CVE-2025-53024

Oracle · Oracle Multiple Products

A high-severity vulnerability has been discovered in the core component of Oracle VM VirtualBox.

Executive summary

A high-severity vulnerability has been discovered in the core component of Oracle VM VirtualBox. A malicious actor with control over a guest virtual machine could exploit this flaw to escape the virtual environment and execute arbitrary code on the underlying host operating system, leading to a complete compromise of the host system and all other virtual machines it contains.

Vulnerability

This vulnerability exists in the Core component of Oracle VM VirtualBox, which is responsible for managing the fundamental operations between the guest and host systems. The flaw likely stems from improper validation of data or commands passed from the guest operating system to the host's hypervisor layer. An attacker who has already compromised a guest VM can craft a specialized request that triggers a memory corruption condition (such as a buffer overflow or use-after-free) in the VirtualBox process on the host, allowing for arbitrary code execution with the privileges of the VirtualBox application on the host machine.

Business impact

This vulnerability is rated as High severity with a CVSS score of 8.2. Successful exploitation completely breaks the security isolation between the guest virtual machine and the host system, which is the primary security principle of virtualization. This could lead to severe business consequences, including the theft of sensitive data from the host or other VMs, deployment of ransomware on the host infrastructure, lateral movement into the wider corporate network, and a complete loss of confidentiality, integrity, and availability for the compromised host and its associated virtual environments.

Remediation

Immediate Action: Apply the security patches released by Oracle in its latest Critical Patch Update (CPU) immediately to all affected systems running VirtualBox. After patching, monitor for any signs of exploitation attempts by reviewing system and application logs for anomalous behavior related to VirtualBox processes.

Proactive Monitoring: Security teams should monitor for unusual processes being spawned by the main VirtualBox process on the host system, unexpected network connections originating from the host, or abnormal CPU/memory consumption.

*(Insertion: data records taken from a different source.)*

(* ===== verification/BadgerSpec.v ===== *)
(** The key-value engine is a finite map with prefix scans, and its snapshots carry that map. *)

From Stdlib Require Import Ascii String.
From stdpp Require Import list strings gmap fin_maps.
From S2P Require Import Prelude Errors GoStrings Encoding Float64 Badger.

Open Scope string_scope.
Open Scope Z_scope.

Section Spec.
Context {Disk DB Txn : Type} `{BadgerLaws Disk DB Txn}.

(** A log index that pruning removes. *)
Definition prunable (off : Z) (key : bytes) : bool := (llen key =? 8) && (be64_get key <? off).

Lemma prune_items_spec off items t n : let '((t', _), err) := prune_items items off t n in
  err = None -> forall k, seen t' !! k = if decide (k ∈ map fst items /\ prunable off k = true) then None else seen t !! k.
Proof.
  revert t n; induction items as [|[key v] items IH]; intros t n; cbn [prune_items map fst].
  { intros _ k; rewrite decide_False; [done|]; intros [Hk _]; by apply elem_of_nil in Hk. }
  change ((llen key =? 8) && (be64_get key <? off)) with (prunable off key).
  destruct (prunable off key) eqn:Hp.
  - pose proof (law_Delete key t) as Hd; destruct (txn_Delete key t) as [t1 [err|]]; [done|].
    specialize (IH t1 (n + 1)); destruct (prune_items items off t1 (n + 1)) as [[t2 m] err]; intros He k.
    rewrite IH, Hd by done; destruct (decide (k = key)) as [->|Hne].
    + rewrite lookup_delete_eq, (decide_True _ _ (P := _ ∈ key :: _ /\ _)) by (split; [by apply list_elem_of_here|done]).
      by case_decide.
    + rewrite lookup_delete_ne by done; case_decide as H1; case_decide as H2; try done; exfalso.
      * apply H2; destruct H1; split; [by apply list_elem_of_further|done].
      * apply H1; destruct H2 as [H2 ?]; split; [by apply elem_of_cons in H2 as [|]|done].
  - specialize (IH t n); destruct (prune_items items off t n) as [[t2 m] err]; intros He k.
    rewrite IH by done; case_decide as H1; case_decide as H2; try done; exfalso.
    + apply H2; destruct H1; split; [by apply list_elem_of_further|done].
    + apply H1; destruct H2 as [H2 ?]; split; [apply elem_of_cons in H2 as [->|]; [congruence|done]|done].
Qed.

(** Collecting the pairs of a scan. *)
Definition collect (key value : bytes) (l : list (bytes * bytes)) : list (bytes * bytes) * bool := ((l ++ [(key, value)])%list, true).
Lemma scan_items_collect items l : let '(l', err) := scan_items items collect l in
  err = None -> exists vs, l' = (l ++ vs)%list /\ items = map (fun kv => (fst kv, Ok (snd kv))) vs.
Proof.
  revert l; induction items as [|[k [v|err]] items IH]; intros l; simpl.
  - intros _; exists []; by rewrite app_nil_r.
  - specialize (IH (l ++ [(k, v)])%list); destruct (scan_items items collect _) as [l' err]; intros He.
    destruct (IH He) as (vs & -> & ->); exists ((k, v) :: vs); by rewrite <- app_assoc.
  - done.
Qed.

Lemma update_run (f : Txn -> Txn * option error) (e : BadgerEngine (Disk := Disk) (DB := DB)) (ev : env) (op : gmap bytes bytes -> gmap bytes bytes) :
  is_open (db e) ->
  (forall t, let '(t', err) := f t in seen t' = match err with None => op (seen t) | Some _ => seen t end) ->
  let '(err, e', _) := update f e ev in
  is_open (db e') /\ contents (db e') = match err with None => op (contents (db e)) | Some _ => contents (db e) end.
Proof.
  intros Ho Hf; unfold update, bind, get_st, put_st, ret.
  set (g := fun txn (u : unit) => _); destruct (law_Update (db e) unit g tt Ho) as (t & Ht & Hu).
  unfold g in Hu at 1; specialize (Hf t); destruct (f t) as [t' err1]; destruct (badger_Update g tt (db e)) as [[d u] err2].
  destruct Hu as (_ & Hod & He & Hc); cbn; split; [done|]; rewrite Hc; destruct err2 as [err2|]; [done|].
  destruct err1 as [err1|]; [by specialize (He ltac:(done))|]; by rewrite Hf, Ht.
Qed.

Lemma be32_get_mod n : be32_get (be32 n) = n mod 4294967296.
Proof. rewrite be32_div; unfold be32_get; Z.to_euclidean_division_equations; lia. Qed.
Lemma be64_get_be64 i : 0 <= i < two64 -> be64_get (be32 (i / 2 ^ 32) ++ be32 i) = i.
Proof.
  intros Hi; unfold be64_get; change (firstn 4 _) with (be32 (i / 2 ^ 32)); change (skipn 4 _) with (be32 i).
  rewrite (be32_get_mod i), be32_get_be32; [|split; [apply Z.div_pos; lia|apply Z.div_lt_upper_bound; unfold two64 in Hi; lia]].
  change 4294967296 with (2 ^ 32); pose proof (Z.div_mod i (2 ^ 32)); lia.
Qed.
Lemma Get_reads (e : BadgerEngine (Disk := Disk) (DB := DB)) (ev : env) k : is_open (db e) -> k <> [] ->
  Get k e ev = (match contents (db e) !! k with Some v => Ok v | None => Err ErrKeyNotFound end, e, ev).
Proof.
  intros Ho Hk; unfold Get, bind, get_st, ret; destruct (law_View (db e) Ho) as (t & <- & ->).
  pose proof (law_Get k t Hk) as Hg; destruct (seen t !! k); rewrite Hg; [done|by rewrite law_sentinel].
Qed.
Lemma Scan_collects (e : BadgerEngine (Disk := Disk) (DB := DB)) (ev : env) prefix l : is_open (db e) ->
  Scan prefix collect [] e ev = ((l, None), e, ev) ->
  NoDup (map fst l) /\ forall k v, (k, v) ∈ l <-> prefix `prefix_of` k /\ contents (db e) !! k = Some v.
Proof.
  intros Ho; unfold Scan, bind, get_st, ret; destruct (law_View (db e) Ho) as (t & <- & ->); intros [= Hs].
  pose proof (scan_items_collect (txn_items prefix t) []) as Hc; rewrite Hs in Hc.
  destruct (Hc eq_refl) as (vs & -> & Hi); cbn; destruct (law_items prefix t) as [Hn Hin].
  assert (map fst (txn_items prefix t) = map fst vs) as Hm by (rewrite Hi, map_map; done).
  rewrite Hm in Hn, Hin; split; [done|]; intros k v.
  assert (forall x, (k, x) ∈ vs -> seen t !! k = Some x) as Hv.
  { intros x Hx; apply (law_values prefix); rewrite Hi; apply list_elem_of_fmap; by exists (k, x). }
  split.
  - intros Hk; split; [|by apply Hv]; apply Hin, list_elem_of_fmap; by exists (k, v).
  - intros [Hp Hk]; assert (k ∈ map fst vs) as Hf by (apply Hin; split; [done|by eexists]).
    apply list_elem_of_fmap in Hf as ([k' x] & -> & Hx); specialize (Hv x Hx); simpl in *; congruence.
Qed.
Lemma Prune_drops (e : BadgerEngine (Disk := Disk) (DB := DB)) (ev : env) off : is_open (db e) ->
  let '(err, e', _) := Prune off e ev in
  is_open (db e') /\ contents (db e') =
    match err with None => filter (fun kv => prunable off (fst kv) = false) (contents (db e)) | Some _ => contents (db e) end.
Proof.
  intros Ho; unfold Prune, bind, get_st, put_st, ret; set (g := fun txn (n : Z) => _).
  destruct (law_Update (db e) Z g 0 Ho) as (t & Ht & Hu); unfold g in Hu at 1.
  pose proof (prune_items_spec off (txn_items [] t) t 0) as Hp.
  destruct (prune_items _ off t 0) as [[t' n] err1]; destruct (badger_Update g 0 (db e)) as [[d u] err2].
  destruct Hu as (_ & Hod & He & Hc); cbn; split; [done|]; rewrite Hc; destruct err2 as [err2|]; [done|].
  destruct err1 as [err1|]; [by specialize (He ltac:(done))|]; specialize (Hp eq_refl).
  apply map_eq; intros k; rewrite Hp, Ht; destruct (law_items [] t) as [_ Hin]; rewrite Ht in Hin.
  apply option_eq; intros v; rewrite map_lookup_filter_Some; simpl; case_decide as Hd.
  - split; [done|]; intros [_ Hf]; destruct Hd; congruence.
  - split; [|tauto]; intros Hv; split; [done|]; destruct (prunable off k) eqn:Hk; [|done].
    destruct Hd; split; [|done]; apply Hin; split; [apply prefix_nil|by eexists].
Qed.
Lemma gc_rounds_keeps m fuel n : preserves (fun e : BadgerEngine (Disk := Disk) (DB := DB) => is_open (db e) /\ contents (db e) = m) (gc_rounds fuel n).
Proof.
  revert n; induction fuel as [|fuel IH]; intros n e ev [Ho Hm]; [done|]; cbn [gc_rounds]; unfold bind at 1, get_st; cbv beta iota.
  pose proof (law_GC (GCThreshold (o_cfg (opts e))) (db e) Ho) as Hg; destruct (badger_RunValueLogGC _ _) as [[err|] d];
    destruct Hg as [Hod Hc]; unfold bind, put_st; cbn; [|apply IH; cbn]; by rewrite Hc.
Qed.

(** Between opening and closing the engine is a finite map: what is read is what the map holds,
    a write that succeeds is the update of the map, one that fails leaves the map alone, a scan
    that succeeds collects every pair under the prefix once, pruning that succeeds drops the
    keys of eight bytes below the offset and nothing else, a collection keeps all. *)
Theorem kv_refines (e : BadgerEngine (Disk := Disk) (DB := DB)) (ev : env) (Ho : is_open (db e)) :
  let m := contents (db e) in
  (forall k, k <> [] -> Get k e ev = (match m !! k with Some v => Ok v | None => Err ErrKeyNotFound end, e, ev)) /\
  (forall k v, let '(err, e', _) := Set_ k v e ev in
     is_open (db e') /\ contents (db e') = match err with None => <[k := v]> m | Some _ => m end) /\
  (forall k, let '(err, e', _) := Delete k e ev in
     is_open (db e') /\ contents (db e') = match err with None => delete k m | Some _ => m end) /\
  (forall i v, 0 <= i < two64 -> let k := (be32 (i / 2 ^ 32) ++ be32 i)%list in let '(r, e', _) := AppendEntry k v e ev in
     is_open (db e') /\ match r with Ok off => off = i /\ contents (db e') = <[k := v]> m | Err _ => contents (db e') = m end) /\
  (forall prefix l, Scan prefix collect [] e ev = ((l, None), e, ev) ->
     NoDup (map fst l) /\ forall k v, (k, v) ∈ l <-> prefix `prefix_of` k /\ m !! k = Some v) /\
  (forall off, let '(err, e', _) := Prune off e ev in
     is_open (db e') /\ contents (db e') = match err with None => filter (fun kv => prunable off (fst kv) = false) m | Some _ => m end) /\
  (forall fuel, let '(_, e', _) := GC fuel e ev in is_open (db e') /\ contents (db e') = m).
Proof.
  cbv zeta; split_ands; intros.
  - by apply Get_reads.
  - unfold Set_; apply (update_run _ _ _ (<[k := v]>) Ho); intros; apply law_Set.
  - unfold Delete; apply (update_run _ _ _ (delete k) Ho); intros; apply law_Delete.
  - unfold AppendEntry, bind.
    pose proof (update_run (txn_Set (be32 (i / 2 ^ 32) ++ be32 i) v) e ev _ Ho (law_Set _ v)) as Hs.
    unfold Set_; destruct (update _ e ev) as [[[err|] e'] ev']; unfold ret; [done|].
    split; [apply Hs|]; split; [|apply Hs]; by apply be64_get_be64.
  - by apply (Scan_collects e ev).
  - by apply Prune_drops.
  - unfold GC, bind; pose proof (gc_rounds_keeps (contents (db e)) fuel 0 e ev (conj Ho eq_refl)) as Hk.
    destruct (gc_rounds fuel 0 e ev) as [[[[n [err|]]|] e'] ev']; done.
Qed.

(** A snapshot of one engine that another one loads gives it the same pairs; a load that fails,
    at whatever step, leaves an engine whose database is closed, with the data it had. *)
Theorem restore_or_closed (e1 e2 : BadgerEngine (Disk := Disk) (DB := DB)) (ev1 ev2 : env) (b : bytes)
  (Ho : is_open (db e1)) (Hs : SaveSnapshot e1 ev1 = (Ok b, e1, ev1)) :
  let '(err, e', _) := LoadSnapshot b e2 ev2 in
  match err with
  | None => is_open (db e') /\ contents (db e') = contents (db e1)
  | Some _ => ~ is_open (db e')
  end.
Proof.
  assert (badger_Backup (db e1) = Ok b) as Hb.
  { revert Hs; unfold SaveSnapshot, bind, get_st, ret; destruct (badger_Backup (db e1)); congruence. }
  unfold LoadSnapshot, bind, get_st, put_st, upd_st, ret.
  destruct (badger_Close (db e2)) as [err closed] eqn:Hc; apply law_Close in Hc; destruct err; [exact Hc|].
  destruct (os_RemoveAll _ _) as [[err|] d1] eqn:Hr; [exact Hc|].
  destruct (os_MkdirAll _ _) as [[err|] d2] eqn:Hm; [exact Hc|].
  destruct (badger_Open _ _) as [d|err] eqn:Hop; [|exact Hc].
  destruct (law_Open _ _ _ _ _ _ _ Hr eq_refl Hm eq_refl Hop) as [Hod He].
  destruct (badger_Load b d) as [[err|] d'] eqn:Hl; [exact Hc|].
  by apply (law_Load _ _ _ _ Ho Hb Hod He Hl).
Qed.
End Spec.

(** ** A database that is a map *)
Definition mem_db : Type := bool * gmap bytes bytes.
Definition mem_items (prefix : bytes) (t : gmap bytes bytes) : list (bytes * Res bytes) :=
  map (fun kv => (fst kv, Ok (snd kv))) (map_to_list (filter (fun kv => prefix `prefix_of` fst kv) t)).
#[local] Instance mem_badger : Badger (gmap string (gmap bytes bytes)) mem_db (gmap bytes bytes) := {
  badger_Open o d := Ok (true, default ∅ (d !! o_Dir o));
  badger_Close d := (None, (false, snd d));
  badger_View A f a d := if fst d then f (snd d) a else (a, Some ErrClosed);
  badger_Update A f a d :=
    if fst d then match f (snd d) a with ((t, a), None) => (((true, t), a), None) | ((_, a), Some err) => ((d, a), Some err) end
    else ((d, a), Some ErrClosed);
  txn_Get k t := match t !! k with Some v => Ok v | None => Err (SimpleError "Key not found") end;
  txn_Set k v t := (<[k := v]> t, None);
  txn_Delete k t := (delete k t, None);
  txn_items := mem_items;
  badger_Backup d := Ok [Zpos (encode (snd d))];
  badger_Load b d := match b with [Zpos p] => match decode p with Some m => (None, (true, m)) | None => (Some EOF, d) end | _ => (Some EOF, d) end;
  badger_RunValueLogGC _ d := (Some (SimpleError "Value log GC attempt didn't result in any cleanup"), d);
  badger_Size _ := (0, 0);
  badger_ErrKeyNotFound := SimpleError "Key not found";
  badger_ErrNoRewrite := SimpleError "Value log GC attempt didn't result in any cleanup";
  os_RemoveAll dir d := (None, delete dir d);
  os_MkdirAll _ d := (None, d);
}.
Lemma mem_items_keys prefix t : map fst (mem_items prefix t) = map fst (map_to_list (filter (fun kv => prefix `prefix_of` fst kv) t)).
Proof. unfold mem_items; by rewrite map_map. Qed.
#[local] Instance mem_laws : BadgerLaws (gmap string (gmap bytes bytes)) mem_db (gmap bytes bytes).
Proof.
  refine (Build_BadgerLaws _ _ _ _ snd (fun d => fst d = true) (fun t => t) _ _ _ _ _ _ _ _ _ _ _ _); cbn.
  - done.
  - intros [[] m] Ho; [|done]; exists m; done.
  - intros [[] m] A f a Ho; [|done]; exists m; split; [done|]; cbn.
    destruct (f m a) as [[t' a'] [err|]]; cbn; done.
  - intros k t _; by destruct (t !! k).
  - done.
  - done.
  - intros prefix t; rewrite mem_items_keys; split; [apply NoDup_fst_map_to_list|].
    intros k; rewrite list_elem_of_fmap; split.
    + intros ([k' v] & -> & Hv); apply elem_of_map_to_list, map_lookup_filter_Some in Hv as [Hk ?]; split; [done|by eexists].
    + intros [Hp [v Hv]]; exists (k, v); split; [done|]; by apply elem_of_map_to_list, map_lookup_filter_Some.
  - intros prefix t k v Hk; apply list_elem_of_fmap in Hk as ([k' v'] & [= -> ->] & Hv).
    by apply elem_of_map_to_list, map_lookup_filter_Some in Hv as [Hk ?].
  - by intros [o m] err d' [= <- <-].
  - intros o disk e1 d1 e2 d2 d [= <- <-] _ [= <- <-] _ [= <-]; split; [done|]; cbn; by rewrite lookup_delete_eq.
  - intros [o m] b d d' _ [= <-] _ _; cbn; rewrite decode_encode; by intros [= <-].
  - by intros r [o m].
Defined.

(** ** Witnesses *)
Definition demo_kv : BadgerEngine := MkBadgerEngine (true, {[ [1] := [7] ]} : gmap bytes bytes) (MkOptions "data" DefaultBadgerConfig) (∅ : gmap string (gmap bytes bytes)) 0 0 false.
Definition demo_kv_env : env := Env (fun _ => 5000000000) (fun _ _ => Err EOF) (fun _ => Err EOF).

Lemma demo_kv_open : is_open (db demo_kv).
Proof. reflexivity. Qed.

Lemma kv_refines_witness :
  fst (fst (Get [1] demo_kv demo_kv_env)) = Ok [7] /\ fst (fst (Get [2] demo_kv demo_kv_env)) = Err ErrKeyNotFound /\
  contents (db (snd (fst (Prune 5 demo_kv demo_kv_env)))) = {[ [1] := [7] ]}.
Proof.
  destruct (kv_refines demo_kv demo_kv_env demo_kv_open) as (Hg & _ & _ & _ & _ & Hp & _).
  split_ands; [by rewrite Hg by done|by rewrite Hg by done|].
  specialize (Hp 5); destruct (Prune 5 demo_kv demo_kv_env) as [[[err|] e'] ev']; destruct Hp as [_ Hp]; cbn [fst snd]; rewrite Hp; vm_compute; reflexivity.
Defined.

Lemma restore_or_closed_witness :
  let '(err, e', _) := LoadSnapshot [Zpos (encode ({[ [1] := [7] ]} : gmap bytes bytes))] demo_kv demo_kv_env in
  match err with None => contents (db e') = {[ [1] := [7] ]} | Some _ => ~ is_open (db e') end.
Proof.
  pose proof (restore_or_closed demo_kv demo_kv demo_kv_env demo_kv_env _ demo_kv_open eq_refl) as H.
  destruct (LoadSnapshot _ _ _) as [[[err|] e'] ev']; [exact H|exact (proj2 H)].
Defined.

On the guest VMs, monitor for signs of initial compromise that could serve as a foothold for an attacker to launch the escape exploit.

Compensating Controls: If patching cannot be performed immediately, implement the following controls to reduce risk:

  • Apply strict network segmentation to the host machine, limiting its ability to connect to critical internal network resources.
  • Ensure VirtualBox is run under a least-privilege user account on the host.
  • Avoid running untrusted or internet-exposed workloads within guest VMs on vulnerable systems.
  • Deploy Host-based Intrusion Prevention Systems (HIPS) or Endpoint Detection and Response (EDR) solutions on the host to detect and block suspicious process behavior.

Exploitation status

Public Exploit Available: false

Analyst recommendation

Given the high CVSS score and the critical impact of a guest-to-host escape, we strongly recommend that organizations prioritize the immediate patching of this vulnerability. All systems running Oracle VM VirtualBox should be identified and updated without delay, following the guidance in the Oracle security advisory. Although this CVE is not yet on the CISA KEV list, its severity warrants treating it as a critical priority to prevent potential system compromise.